Mr Bettio belongs to the Northern League, the xenophobic north Italian
party which advocates secession from the south, and his suggestion is in
the League's tradition of calculated racist outrage. When he made it in
Treviso's council chamber on Monday it was greeted by a stunned silence
from the Opposition.
But yesterday the vileness of the sentiment sank in, and the remark and
what lay behind it were fiercely condemned. "It is absolutely impossible
that a civilised people can tolerate such imbecility," raged Umberto
Lorenzoni, president of an organisation representing ex-Partisans. "I
want to meet Bettio and explain to him what Nazism was about. Instead of
dozing, the law must act."
The governor of the Veneto region, Giancarlo Galan, commented, "Bettio's
remark was delirious and repugnant."
Treviso's Jewish community yesterday proposed joint legal action against
Mr Bettio with the city's Roma community, the main target of recent
racist anger.
Yet the theme raised so viciously by Mr Bettio – of treating foreigners
in Italy with special harshness – was yesterday on the way to being
enshrined in the statute book. One month ago a "decree law" or diktat
authorising the expulsion without trial of EU citizens who are a threat
to public security was rushed into law after the murder of an Italian
woman, allegedly by a Roma man. Yesterday in the Senate they debated
transforming the diktat into a regular law, and an attempt by left-wing
members of the ruling coalition to send the law back to the committee
stage was defeated by the Opposition. Soon it will be the law of the
land, though prime minster Romano Prodi, who supports the new law,
cautions that it should not result in mass expulsions.
Mr Bettio's outburst is the most extreme of a whole array of wild
reactions in the Veneto region to a perceived "security crisis"
involving "criminal" immigrants – a crisis for which there is scant
statistical evidence. As reported in The Independent, the first town to
raise the flag of xenophobia was Cittadella where the mayor, Massimo
Bitonci, passed an ordinance banning the poor, the unemployed and the
homeless from obtaining residence in the town.

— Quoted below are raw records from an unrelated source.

Definition with_header v (r : t) := mk v (admission r) (peerBound r) (records r) (members r) (claims r) (demand r) (aggRecords r) (aggSlots r) (nodes r).
Definition with_admission v (r : t) := mk (header r) v (peerBound r) (records r) (members r) (claims r) (demand r) (aggRecords r) (aggSlots r) (nodes r).
Definition with_peerBound v (r : t) := mk (header r) (admission r) v (records r) (members r) (claims r) (demand r) (aggRecords r) (aggSlots r) (nodes r).
Definition with_records v (r : t) := mk (header r) (admission r) (peerBound r) v (members r) (claims r) (demand r) (aggRecords r) (aggSlots r) (nodes r).
Definition with_members v (r : t) := mk (header r) (admission r) (peerBound r) (records r) v (claims r) (demand r) (aggRecords r) (aggSlots r) (nodes r).
Definition with_claims v (r : t) := mk (header r) (admission r) (peerBound r) (records r) (members r) v (demand r) (aggRecords r) (aggSlots r) (nodes r).
Definition with_demand v (r : t) := mk (header r) (admission r) (peerBound r) (records r) (members r) (claims r) v (aggRecords r) (aggSlots r) (nodes r).
Definition with_aggRecords v (r : t) := mk (header r) (admission r) (peerBound r) (records r) (members r) (claims r) (demand r) v (aggSlots r) (nodes r).
Definition with_aggSlots v (r : t) := mk (header r) (admission r) (peerBound r) (records r) (members r) (claims r) (demand r) (aggRecords r) v (nodes r).
Definition with_nodes v (r : t) := mk (header r) (admission r) (peerBound r) (records r) (members r) (claims r) (demand r) (aggRecords r) (aggSlots r) v.

(** [memset(base, 0, totalSize)]. *)
Definition zeroed : t :=
  mk Header_t.zero AdmissionControl_t.zero PeerBound_t.zero ∅ ∅ ∅ ∅ ∅ ∅ ∅.

(** The truth copy of a domain, and the shadow a peer's group polls. *)
Definition truth (maxPeers : Z) (r : t) (domainId : Z) : DomainRecord_t.t :=
  records r !!! Geometry.recordIndex maxPeers domainId.
Definition shadow (maxPeers : Z) (r : t) (domainId peerId : Z) : DomainRecord_t.t :=
  records r !!! Geometry.shadowIndex maxPeers domainId peerId.
Definition member (r : t) (peerId : Z) : Member_t.t := members r !!! peerId.
Definition claim (r : t) (deadPeerId : Z) : RecoveryClaim_t.t := claims r !!! deadPeerId.

(** Whole-line stores. *)
Definition setTruth (maxPeers domainId : Z) (line : DomainRecord_t.t) (r : t) : t :=
  with_records (<[Geometry.recordIndex maxPeers domainId := line]> (records r)) r.
Definition setShadow (maxPeers domainId peerId : Z) (line : DomainRecord_t.t) (r : t) : t :=
  with_records (<[Geometry.shadowIndex maxPeers domainId peerId := line]> (records r)) r.
Definition setMember (peerId : Z) (line : Member_t.t) (r : t) : t :=
  with_members (<[peerId := line]> (members r)) r.
Definition setClaim (deadPeerId : Z) (line : RecoveryClaim_t.t) (r : t) : t :=
  with_claims (<[deadPeerId := line]> (claims r)) r.
Definition setDemand (peerId : Z) (line : DemandLine_t.t) (r : t) : t :=
  with_demand (<[peerId := line]> (demand r)) r.
Definition setAggRecord (groupId : Z) (line : AggregatorRecord_t.t) (r : t) : t :=
  with_aggRecords (<[groupId := line]> (aggRecords r)) r.
Definition setAggSlot (groupId : Z) (line : AggregatedRequest_t.t) (r : t) : t :=
  with_aggSlots (<[groupId := line]> (aggSlots r)) r.
Definition setNode (index : Z) (line : PetersonNode_t.t) (r : t) : t :=
  with_nodes (<[index := line]> (nodes r)) r.

End Region.

(** ** A store changes its own line only *)

Lemma truth_setTruth_eq pc d rec r : Region.truth pc (Region.setTruth pc d rec r) d = rec.
Proof. apply lookup_total_insert_eq. Qed.

Lemma shadow_setShadow_eq pc d p rec r : Region.shadow pc (Region.setShadow pc d p rec r) d p = rec.
Proof. apply lookup_total_insert_eq. Qed.

Lemma member_setMember_eq p m r : Region.member (Region.setMember p m r) p = m.
Proof. apply lookup_total_insert_eq. Qed.

Lemma claim_setClaim_eq p c r : Region.claim (Region.setClaim p c r) p = c.
Proof. apply lookup_total_insert_eq. Qed.

Lemma claim_setClaim_ne p q c r : p <> q -> Region.claim (Region.setClaim p c r) q = Region.claim r q.
Proof. apply lookup_total_insert_ne. Qed.

Section record_lines.
Context (pc : Z) (Hpc : 0 <= pc <= 64).

Lemma truth_setTruth_ne d d' rec r :
  0 <= d < 2 ^ 32 -> 0 <= d' < 2 ^ 32 -> d <> d' ->
  Region.truth pc (Region.setTruth pc d rec r) d' = Region.truth pc r d'.
Proof.
  intros Hd Hd' Hne. apply lookup_total_insert_ne. rewrite !recordIndex_eq by done. nia.
Qed.

Lemma truth_setShadow d d' p rec r :
  0 <= d < 64 -> 0 <= d' < 64 -> 0 <= p < pc ->
  Region.truth pc (Region.setShadow pc d p rec r) d' = Region.truth pc r d'.
Proof.
  intros Hd Hd' Hp. apply lookup_total_insert_ne.
  destruct (record_slots_distinct pc d' d p p) as (_ & H & _); [lia..|]. by apply not_eq_sym.
Qed.

Lemma shadow_setTruth d d' p rec r :
  0 <= d < 64 -> 0 <= d' < 64 -> 0 <= p < pc ->
  Region.shadow pc (Region.setTruth pc d rec r) d' p = Region.shadow pc r d' p.
Proof.
  intros Hd Hd' Hp. apply lookup_total_insert_ne.
  destruct (record_slots_distinct pc d d' p p) as (_ & H & _); [lia..|]. done.
Qed.

Lemma shadow_setShadow_ne d d' p p' rec r :
  0 <= d < 64 -> 0 <= d' < 64 -> 0 <= p < pc -> 0 <= p' < pc -> (d, p) <> (d', p') ->
  Region.shadow pc (Region.setShadow pc d p rec r) d' p' = Region.shadow pc r d' p'.
Proof.
  intros Hd Hd' Hp Hp' Hne. apply lookup_total_insert_ne. intros Heq.
  destruct (record_slots_distinct pc d d' p p') as (_ & _ & H); [lia..|].
  destruct (H Heq) as [-> ->]. done.
Qed.
End record_lines.

(** ** Formatting *)

Module format.
Import Region.

(** Where a copy of a domain's record sits: the truth at copy 0, the shadow of group
    [copyIndex - 1] otherwise. *)
Definition copyIndex_slot (peerCount domainIndex copyIndex : Z) : Z :=
  if copyIndex =? 0 then Geometry.recordIndex peerCount domainIndex
  else Geometry.shadowIndex peerCount domainIndex ((copyIndex - 1) * ShadowGroupSize).

Definition stampRecord (domainIndex : Z) (record : DomainRecord_t.t) : DomainRecord_t.t :=
  let isControl := isControlDomain domainIndex in
  let initState := if isControl then DomainRecord_t.Active else DomainRecord_t.Free in
  let initHolder := if isControl then 0 else NoPeer in
  DomainRecord_t.with_holder initHolder
    (DomainRecord_t.setState initState (DomainRecord_t.with_magic DomainRecord_t.Magic record)).

(** [format] as the writes it makes, in their order: a plain store, the fence
    that flushes the first [bytes] of the region, and a [coherency::set]. *)
Inductive Write :=
| Store (store : t -> t)
| Wmb (bytes : Z)
| Set_ (store : t -> t).
Definition land (r : t) (w : Write) : t :=
  match w with Store store | Set_ store => store r | Wmb _ => r end.
Definition runWrites (writes : list Write) (before : t) : t := foldl land before writes.

Definition stampRecords (domainCount peerCount : Z) : list Write :=
  map (fun copy => Store (fun r =>
      with_records (<[copyIndex_slot peerCount (fst copy) (snd copy) :=
        stampRecord (fst copy) (records r !!! copyIndex_slot peerCount (fst copy) (snd copy))]> (records r)) r))
    (list_prod (IdRange 0 domainCount) (IdRange 0 (getGroupCount peerCount + 1))).

Definition stampMembers (peerCount : Z) : list Write :=
  map (fun peerIndex => Store (fun r =>
      with_members (<[peerIndex := Member_t.with_magic Member_t.Magic (members r !!! peerIndex)]> (members r)) r))
    (IdRange 0 peerCount).

(** [ChainRecoveryAuthorityPolicy::formatClaimRegion]. *)
Definition formatClaimRegion (maxPeers : Z) : list Write :=
  map (fun peerId => Store (setClaim peerId (RecoveryClaim_t.mk RecoveryClaim_t.Magic NoPeer))) (IdRange 0 maxPeers).

(** [RequestAggPolicy::format]: group [g]'s first aggregator is peer [g]. *)
Definition formatAggregators (domainCount peerCount aggregatorGroups : Z) : list Write :=
  map (fun groupId => Store (setAggRecord groupId (AggregatorRecord_t.mk AggregatorRecord_t.Magic groupId)))
    (IdRange 0 (RequestAggLayout.getGroupCount aggregatorGroups domainCount peerCount)).

(** [initTournamentTree]: an interest line is default-constructed, so idle. *)
Definition initTournamentTree (maxNumPeers domains : Z) : list Write :=
  map (fun index => Store (setNode index (PetersonNode_t.mk NoPeer NoPeer 0)))
    (IdRange 0 (u32 (peterson_tree.getNodesPerDomain maxNumPeers * domains))).

(** The policy's [format] hook: [Order] and [Request] have none. *)
Definition formatPolicy (strategy : Strategy) (domainCount peerCount aggregatorGroups : Z) : list Write :=
  match strategy with
  | Order | Request => []
  | RequestAgg => formatAggregators domainCount peerCount aggregatorGroups
  | Peterson => initTournamentTree peerCount domainCount
  end.

(** The writes up to the fence: the [memset], then the slots. *)
Definition stampWrites (domainCount peerCount : Z) (strategy : Strategy) (aggregatorGroups : Z) : list Write :=
  Store (fun _ => zeroed) ::
  stampRecords domainCount peerCount ++
  stampMembers peerCount ++
  [Store (with_admission (AdmissionControl_t.mk AdmissionControl_t.Magic 0));
   Store (with_peerBound (PeerBound_t.mk PeerBound_t.Magic 0))] ++
  formatClaimRegion peerCount ++
  formatPolicy strategy domainCount peerCount aggregatorGroups.

(** The state a crash at the commit point leaves. *)
Definition beforeHeader (domainCount peerCount : Z) (strategy : Strategy) (aggregatorGroups : Z) : t :=
  runWrites (stampWrites domainCount peerCount strategy aggregatorGroups) zeroed.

Mr Bitonci was quickly threatened with legal action by the state for
seeking to usurp the functions of central government, but dozens of
other mayors and thousands of citizens demonstrated in his favour, and
outlandishly racist proposals have been sprouting like mushrooms right
across the region.
One mayor wants to ban illegal immigrants from getting married, another
to ban them from being eligible for school scholarships, another to
limit Italian citizenship to foreigners with a perfect knowledge of
Italian and of the Constitution.
As the Veneto philosopher Umberto Curi commented, "A grotesque
competition is in progress for who can make the grossest proposal." The
proximity of regional elections, due in the spring, is one explanation.
Mr Bettio excused his remark yesterday as the product of rage, and of a
desire to protect his "mamma", who felt threatened by immigrants. But he
added, "many people stop me in the street to thank me for saying it".